= WHAT THE EXERCISE ASKS =
For every line in the material below that holds "mkCaps", report the line.

= SOURCE INFORMATION =
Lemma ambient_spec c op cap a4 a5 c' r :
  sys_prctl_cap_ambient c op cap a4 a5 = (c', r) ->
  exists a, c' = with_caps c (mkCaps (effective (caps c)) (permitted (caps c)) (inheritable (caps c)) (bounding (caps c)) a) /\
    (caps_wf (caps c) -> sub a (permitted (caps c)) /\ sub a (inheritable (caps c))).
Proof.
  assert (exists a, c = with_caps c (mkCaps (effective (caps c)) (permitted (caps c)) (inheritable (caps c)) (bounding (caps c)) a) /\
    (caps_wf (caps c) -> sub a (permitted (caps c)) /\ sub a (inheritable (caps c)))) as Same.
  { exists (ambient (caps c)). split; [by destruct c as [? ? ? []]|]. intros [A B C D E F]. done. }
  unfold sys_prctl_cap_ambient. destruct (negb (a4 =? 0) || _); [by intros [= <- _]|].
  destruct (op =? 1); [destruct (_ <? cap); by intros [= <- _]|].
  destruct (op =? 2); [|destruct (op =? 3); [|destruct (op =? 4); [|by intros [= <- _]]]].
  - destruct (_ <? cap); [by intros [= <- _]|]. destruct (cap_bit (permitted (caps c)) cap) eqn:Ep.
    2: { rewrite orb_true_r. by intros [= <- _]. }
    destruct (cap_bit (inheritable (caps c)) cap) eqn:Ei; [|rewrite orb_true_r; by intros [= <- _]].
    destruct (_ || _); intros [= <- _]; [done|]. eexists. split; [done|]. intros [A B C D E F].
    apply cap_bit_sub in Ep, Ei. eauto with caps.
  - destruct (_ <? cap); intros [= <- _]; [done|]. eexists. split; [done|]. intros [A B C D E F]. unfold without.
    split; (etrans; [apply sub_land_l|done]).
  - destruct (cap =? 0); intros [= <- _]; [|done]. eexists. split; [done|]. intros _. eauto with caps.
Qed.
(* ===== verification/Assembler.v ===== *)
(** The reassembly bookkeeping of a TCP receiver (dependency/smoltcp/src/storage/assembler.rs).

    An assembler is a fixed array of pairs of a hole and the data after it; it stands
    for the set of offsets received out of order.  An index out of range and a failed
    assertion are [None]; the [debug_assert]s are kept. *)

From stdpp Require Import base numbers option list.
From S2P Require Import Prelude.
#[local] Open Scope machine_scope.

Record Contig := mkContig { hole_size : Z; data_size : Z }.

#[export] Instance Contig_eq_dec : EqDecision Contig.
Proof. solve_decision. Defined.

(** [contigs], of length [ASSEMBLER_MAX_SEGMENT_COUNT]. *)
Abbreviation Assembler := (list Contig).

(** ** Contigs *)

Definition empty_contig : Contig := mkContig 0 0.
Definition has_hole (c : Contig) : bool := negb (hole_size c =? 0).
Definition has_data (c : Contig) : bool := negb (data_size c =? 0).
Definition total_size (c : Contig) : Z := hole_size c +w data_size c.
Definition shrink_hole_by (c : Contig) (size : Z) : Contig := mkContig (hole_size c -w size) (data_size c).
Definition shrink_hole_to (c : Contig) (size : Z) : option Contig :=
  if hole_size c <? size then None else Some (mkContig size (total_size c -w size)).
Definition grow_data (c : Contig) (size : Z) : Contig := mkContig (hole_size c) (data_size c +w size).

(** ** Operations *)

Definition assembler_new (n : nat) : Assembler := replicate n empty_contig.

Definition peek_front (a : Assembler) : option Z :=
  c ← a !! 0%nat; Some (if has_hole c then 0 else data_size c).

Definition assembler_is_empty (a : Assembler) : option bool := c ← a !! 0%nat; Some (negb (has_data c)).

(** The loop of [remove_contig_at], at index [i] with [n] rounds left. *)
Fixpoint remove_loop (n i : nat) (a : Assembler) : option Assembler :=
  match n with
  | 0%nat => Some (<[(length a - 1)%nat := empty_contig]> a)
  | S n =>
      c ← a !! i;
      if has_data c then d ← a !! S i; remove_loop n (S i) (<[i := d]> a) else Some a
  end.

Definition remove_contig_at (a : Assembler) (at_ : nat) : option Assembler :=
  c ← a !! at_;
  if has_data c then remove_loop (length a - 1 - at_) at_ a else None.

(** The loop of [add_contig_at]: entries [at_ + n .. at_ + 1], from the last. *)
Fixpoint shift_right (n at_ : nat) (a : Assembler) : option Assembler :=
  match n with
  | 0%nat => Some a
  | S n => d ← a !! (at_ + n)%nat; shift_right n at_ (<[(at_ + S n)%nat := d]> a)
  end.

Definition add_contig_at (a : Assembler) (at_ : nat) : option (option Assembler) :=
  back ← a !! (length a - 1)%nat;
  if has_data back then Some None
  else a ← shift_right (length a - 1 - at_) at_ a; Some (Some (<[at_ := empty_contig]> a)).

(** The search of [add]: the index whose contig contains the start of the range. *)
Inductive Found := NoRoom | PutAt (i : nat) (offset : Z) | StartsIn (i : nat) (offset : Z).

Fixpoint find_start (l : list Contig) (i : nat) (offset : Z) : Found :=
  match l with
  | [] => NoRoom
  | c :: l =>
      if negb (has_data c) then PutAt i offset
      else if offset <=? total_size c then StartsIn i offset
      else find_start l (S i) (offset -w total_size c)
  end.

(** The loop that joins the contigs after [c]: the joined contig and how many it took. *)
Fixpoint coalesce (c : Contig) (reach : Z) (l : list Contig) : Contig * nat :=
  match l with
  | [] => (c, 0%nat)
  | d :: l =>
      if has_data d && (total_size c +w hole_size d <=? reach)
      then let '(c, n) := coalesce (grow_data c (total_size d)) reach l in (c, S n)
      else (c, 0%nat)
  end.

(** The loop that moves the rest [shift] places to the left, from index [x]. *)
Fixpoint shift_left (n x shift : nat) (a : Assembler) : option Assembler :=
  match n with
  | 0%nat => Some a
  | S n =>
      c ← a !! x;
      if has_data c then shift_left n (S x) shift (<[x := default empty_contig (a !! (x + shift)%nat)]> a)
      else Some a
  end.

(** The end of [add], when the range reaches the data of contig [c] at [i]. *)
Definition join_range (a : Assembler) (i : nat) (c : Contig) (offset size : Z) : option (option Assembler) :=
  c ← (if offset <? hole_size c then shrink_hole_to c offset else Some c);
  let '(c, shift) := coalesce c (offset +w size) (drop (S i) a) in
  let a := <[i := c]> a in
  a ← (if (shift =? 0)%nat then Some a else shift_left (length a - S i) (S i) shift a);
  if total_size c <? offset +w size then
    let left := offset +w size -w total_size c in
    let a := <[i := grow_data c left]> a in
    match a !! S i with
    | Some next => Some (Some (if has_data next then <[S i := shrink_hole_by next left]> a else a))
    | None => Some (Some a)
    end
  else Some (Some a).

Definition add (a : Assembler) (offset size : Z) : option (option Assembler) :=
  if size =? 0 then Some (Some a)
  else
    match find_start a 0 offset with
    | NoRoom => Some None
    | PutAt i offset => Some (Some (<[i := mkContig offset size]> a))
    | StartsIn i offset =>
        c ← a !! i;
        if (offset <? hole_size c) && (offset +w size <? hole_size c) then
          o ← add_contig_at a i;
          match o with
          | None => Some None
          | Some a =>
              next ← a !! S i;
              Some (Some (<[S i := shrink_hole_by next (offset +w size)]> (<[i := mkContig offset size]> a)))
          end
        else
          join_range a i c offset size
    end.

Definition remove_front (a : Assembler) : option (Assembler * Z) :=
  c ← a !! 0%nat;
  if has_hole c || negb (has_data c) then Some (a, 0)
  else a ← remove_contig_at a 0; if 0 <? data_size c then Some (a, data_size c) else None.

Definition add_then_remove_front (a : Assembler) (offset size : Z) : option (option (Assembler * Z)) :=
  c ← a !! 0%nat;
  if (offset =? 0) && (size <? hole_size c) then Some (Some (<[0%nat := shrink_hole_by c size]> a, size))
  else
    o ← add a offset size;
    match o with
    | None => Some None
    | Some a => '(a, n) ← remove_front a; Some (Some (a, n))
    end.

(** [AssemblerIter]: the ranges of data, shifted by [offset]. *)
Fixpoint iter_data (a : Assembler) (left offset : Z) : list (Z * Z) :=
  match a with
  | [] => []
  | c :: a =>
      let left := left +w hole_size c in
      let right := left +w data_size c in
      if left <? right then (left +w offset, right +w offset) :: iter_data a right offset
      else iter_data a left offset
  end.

= TASK RESPONSE =
  exists a, c' = with_caps c (mkCaps (effective (caps c)) (permitted (caps c)) (inheritable (caps c)) (bounding (caps c)) a) /\
  assert (exists a, c = with_caps c (mkCaps (effective (caps c)) (permitted (caps c)) (inheritable (caps c)) (bounding (caps c)) a) /\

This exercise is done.